TASK INSTRUCTIONS
What you return must be exactly the lines from the one containing "apply pwp_bind. eapply pwp_calm; [by apply calmly_fill|" through the close of the listing, both included.

GIVEN DATA

(** [put x] is what the write makes of the essence. *)
Lemma write_json_outcome `{Serde A} name (value : A) (put : node -> essence -> essence) (Q : result failure unit -> Machine -> Prop) g e0 :
  (forall v n x, ~ essential n -> ess (<[name := x]> (delete n v)) = put x (ess v)) ->
  ess <$> home g = Some e0 ->
  (forall e g', calm g g' -> Q (Err e) g') ->
  (forall b r g', to_vec value = Some b -> outcome (put (plain b) e0) g r g' -> Q r g') ->
  pwp (write_json name value) Q g.
Proof.
  intros Hput He HE HQ. unfold write_json, write_json_in.
  apply pwp_bind. eapply (pwp_calm _ (fun _ _ => True)); [by apply calmly_ask|by intros; apply HE|]. intros id g1 Hc1 _.
  pose proof (tmp_not_essential id) as Ht. set (temp := "" +:+ to_string id +:+ ".tmp").
  apply pwp_bind. eapply pwp_calm; [by apply calmly_put_file| |].
  { intros; apply HE; by eapply machine_calm_trans. }
  intros [] g2 Hc2 Hx2. pose proof (machine_calm_trans _ _ _ Hc1 Hc2) as Hc.
  apply pwp_bind, pwp_checked; [intros; by apply HE|]. intros b Hb%ok_or_ok.
  apply pwp_bind, pwp_checked; [intros; by apply HE|]. intros [] _.
  apply pwp_bind. eapply pwp_calm; [by apply calmly_fill| |].
  { intros e g3 Hc3. apply HE. by eapply machine_calm_trans. }
  intros [] g3 Hc3 Hx3. pose proof (machine_calm_trans _ _ _ Hc Hc3) as Hc'.
  apply pwp_bind. eapply pwp_calm; [by apply calmly_adjusted| |].
  { intros e g4 Hc4. apply HE. by eapply machine_calm_trans. }
  intros [] g4 Hc4 (v4 & Hh4 & Hx4). pose proof (machine_calm_trans _ _ _ Hc' Hc4) as Hc''.
  assert (ess v4 = e0) as Hv.
  { pose proof (calm_home _ _ Hc'') as Hch. rewrite Hh4, He in Hch. cbn in Hch. congruence. }
  apply pwp_bind. eapply pwp_mono; [eapply (rename_outcome temp name (put (plain b) e0)); [exact Hh4|exact Hx4|rewrite <- Hv; exact (Hput v4 temp (plain b) Ht)]|].
  { intros [[]|e] g5 Hr; cbn in Hr; [|apply HE; by eapply machine_calm_trans].
    eapply pwp_mono; [exact (sync_outcome _ g g5 (calm_wrote _ _ _ _ Hc'' Hr))|]. intros r g6. by eapply HQ. }
Qed.
End writing.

RESPONSE FOR THIS EXERCISE
  apply pwp_bind. eapply pwp_calm; [by apply calmly_fill| |].
  { intros e g3 Hc3. apply HE. by eapply machine_calm_trans. }
  intros [] g3 Hc3 Hx3. pose proof (machine_calm_trans _ _ _ Hc Hc3) as Hc'.
  apply pwp_bind. eapply pwp_calm; [by apply calmly_adjusted| |].
  { intros e g4 Hc4. apply HE. by eapply machine_calm_trans. }
  intros [] g4 Hc4 (v4 & Hh4 & Hx4). pose proof (machine_calm_trans _ _ _ Hc' Hc4) as Hc''.
  assert (ess v4 = e0) as Hv.
  { pose proof (calm_home _ _ Hc'') as Hch. rewrite Hh4, He in Hch. cbn in Hch. congruence. }
  apply pwp_bind. eapply pwp_mono; [eapply (rename_outcome temp name (put (plain b) e0)); [exact Hh4|exact Hx4|rewrite <- Hv; exact (Hput v4 temp (plain b) Ht)]|].
  { intros [[]|e] g5 Hr; cbn in Hr; [|apply HE; by eapply machine_calm_trans].
    eapply pwp_mono; [exact (sync_outcome _ g g5 (calm_wrote _ _ _ _ Hc'' Hr))|]. intros r g6. by eapply HQ. }
Qed.
End writing.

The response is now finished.